Press Releases

Doctors, Floridians in the Coverage Gap Call on State Leaders to Expand Medicaid


Physicians with Doctors for America joined by Floridians in the coverage gap, today, called on Gov. Rick Scott and the Florida Legislature to expand access to care by highlighting the devastating consequences of Florida’s failure to act, as outlined in a new report by The Council of Economic Advisers.

The report, Missed Opportunities: The Consequences of State Decisions Not to Expand Medicaid, confirms the failure to expand Medicaid in Florida has real consequences on patients, families, hospitals and the state’s economy.

“If Florida continues to refuse to expand access to healthcare, it will miss out on approximately 63,800 jobs and nearly one million hardworking Floridians will be deprived of health coverage purely for political reasons,” said Doctors for America Executive Director Dr. Alice Chen. “It doesn’t have to be this way. Democratic and Republican governors across the country are moving to expand Medicaid because they recognize coverage saves lives and it’s also good business for the state.”

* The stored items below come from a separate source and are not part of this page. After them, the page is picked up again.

Lemma second_guard_not_evaluated_witness :
  queues demo_ctx [(100, ISOLATE, Some (isolate_payload demo_net []))] demo_pb
    (wk_db (walk_steps demo_env demo_net demo_fernet demo_outside demo_ai demo_exc demo_ctx
              [demo_guard; demo_guard; mkStep "isolate" []] demo_pb)).
Proof.
  apply (second_guard_not_evaluated demo_env demo_net demo_fernet demo_outside demo_ai demo_exc demo_ctx demo_guard demo_guard
           (mkStep "isolate" []) demo_pb (100, ISOLATE, Some (isolate_payload demo_net []))); vm_compute; reflexivity.
Defined.

Lemma playbook_isolation_keeps_manager_witness :
  ∃ ips, command_to_pb (playbook_command demo_env demo_ctx 100 ISOLATE (isolate_payload demo_net []) demo_jobs) =
    Ok (Some (PbIsolate true ips)) ∧ "10.0.0.5" ∈ ips.
Proof.
  destruct (playbook_isolation_keeps_manager demo_net demo_ctx 0 [] 100
              (playbook_command demo_env demo_ctx 100 ISOLATE (isolate_payload demo_net []) demo_jobs)) as (ips & H1 & H2 & _).
  - reflexivity.
  - exact demo_net_clean.
  - by repeat split.
  - exists ips. split; [exact H1|]. apply H2. change (manager_ips demo_net) with ["10.0.0.5"; "::1"]. by left.
Defined.

Lemma playbook_crosses_tenants_witness :
  demo_playbook 800 2 ∈ find_matching_playbooks demo_pb 9 HIGH None.
Proof.
  apply (playbook_crosses_tenants demo_env demo_net demo_fernet demo_outside demo_ai (demo_doc [PDict [("isolate", PNone)]])
           demo_yaml_err demo_exc (demo_playbook 800 2) (demo_routed 300 1) "high" 100 demo_pb []); try reflexivity.
  - unfold uuid_ok; simpl; lia.
  - unfold uuid_ok; simpl; lia.
  - left.
  - vm_compute. split; discriminate.
  - discriminate.
Defined.

Lemma missing_alert_message_lost_witness :
  consume demo_env demo_net demo_fernet demo_outside demo_ai demo_load demo_yaml_err demo_exc 7
    [MDoc (PDict [("playbook_id", PStr (uuid_str 800)); ("alert_id", PStr (uuid_str 301))]); MDoc (PDict [])] demo_pb 7 =
  (demo_pb, 9%nat).
Proof.
  apply (missing_alert_message_lost demo_env demo_net demo_fernet demo_outside demo_ai demo_load demo_yaml_err demo_exc
           (demo_playbook 800 2) 301 (PDict []) false demo_pb demo_pb 7 7); try reflexivity.
  - unfold uuid_ok; simpl; lia.
  - unfold uuid_ok; simpl; lia.
Defined.
(** The checks at the start of [TerminalStream]; the result is the session
    object the stream is attached to. *)
Definition TerminalStream_admit (peer : option str) (first : option agent_msg) (br : broker) : py nat :=
  match peer with
  | None => Err (RpcAbort "UNAUTHENTICATED")
  | Some cn =>
      match uuid_of_str cn with
      | None => Err (RpcAbort "UNAUTHENTICATED")
      | Some host_uuid =>
          match first with
          | Some (MOpen session_s host_s) =>
              match uuid_of_str session_s, uuid_of_str host_s with
              | Some session_id, Some requested_host =>
                  if negb (requested_host =? host_uuid) then Err (RpcAbort "PERMISSION_DENIED")
                  else match broker_get session_id br with
                  | None => Err (RpcAbort "NOT_FOUND")
                  | Some o =>
                      match br_objects br !! o with
                      | None => Err (RpcAbort "NOT_FOUND")
                      | Some s => if negb (ses_host s =? host_uuid) then Err (RpcAbort "PERMISSION_DENIED")
                                  else Ok o
                      end
                  end
              | _, _ => Err (RpcAbort "INVALID_ARGUMENT")
              end
          | _ => Err (RpcAbort "INVALID_ARGUMENT")
          end
      end
  end.

(** The frames of the two queues of a session. *)
Inductive ops_frame :=
| OInput (data : bytes)
| OResize (cols rows : Z)
| OClose (reason : str).
Inductive agent_frame :=
| AOutput (data : bytes)
| AExit (code : Z) (reason : str).
Inductive server_msg :=
| SOutput (data : bytes)
| SExit (code : Z) (reason : str).

(** [_from_agent]: what the agent's messages put on [agent_to_ops]. *)
Fixpoint from_agent (msgs : list agent_msg) : list agent_frame :=
  match msgs with
  | [] => []
  | MInput data :: msgs => AOutput data :: from_agent msgs
  | MClose reason :: _ => [AExit 0 (or_else reason "agent_close")]
  | _ :: msgs => from_agent msgs
  end.

(** The loop of [TerminalStream] over [ops_to_agent]: what the agent is sent. *)
Fixpoint to_agent (frames : list ops_frame) : list server_msg :=
  match frames with
  | [] => []
  | OInput data :: frames => SOutput data :: to_agent frames
  | OResize _ _ :: frames => to_agent frames
  | OClose reason :: _ => [SExit 0 (or_else reason "operator_close")]
  end.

“The nearly one million Floridians in the coverage gap are more than just a number,” said Dr. Mona Mangat, Chair of Doctors for America and an Allergist-Immunologist based in St. Petersburg. “These people are our patients, neighbors and friends. They work hard and care for their families. And they deserve state leaders who work hard for them. It’s time for Gov. Rick Scott and the Florida Legislature to do the right thing and put people over politics.”

In addition to calls from physicians to expand Medicaid, Floridians in the coverage gap joined the call to discuss their healthcare coverage struggles and underscore the cost of inaction on their daily lives.

Susan Burns, a 55 year old small business owner from central Florida, said she hasn’t had health insurance for 10 years. “I take care of myself the best I can but I haven’t been able to get a well woman visit in nine years, which is crucial for a woman my age. When I get sick I have to rely on free clinics, but the need is so great in Florida that I often have to travel and patch together care. All of that takes time away from my work and generating new business. It’s very stressful and scary.”

Chad Riese, a student at the University of South Florida, who was diagnosed with epilepsy after amassing $100,000 in medical debt said he struggles to afford the medicine he needs and is constantly fielding calls from collection agencies. “I’m trying to finish my degree, taking 15 credit hours this semester. About the best I can do with that class load is to freelance on the weekends for a promotion company. My goal right now is to not give up on a future that only a college education can provide. While I haven’t given up on my future, it feels like Governor Scott and the Florida Legislature have given up on me.”

Under the Affordable Care Act, states had the opportunity to expand Medicaid coverage to give citizens in their states access to affordable health care, and in return receive 100 percent of federal funding to cover those costs for the first three years and no less than 90 percent federal support in the years ahead.

Governor Rick Scott and Florida Legislature have so far refused to expand access to care for Floridians in the coverage gap, making Florida among the minority of states refusing to accept Medicaid funding.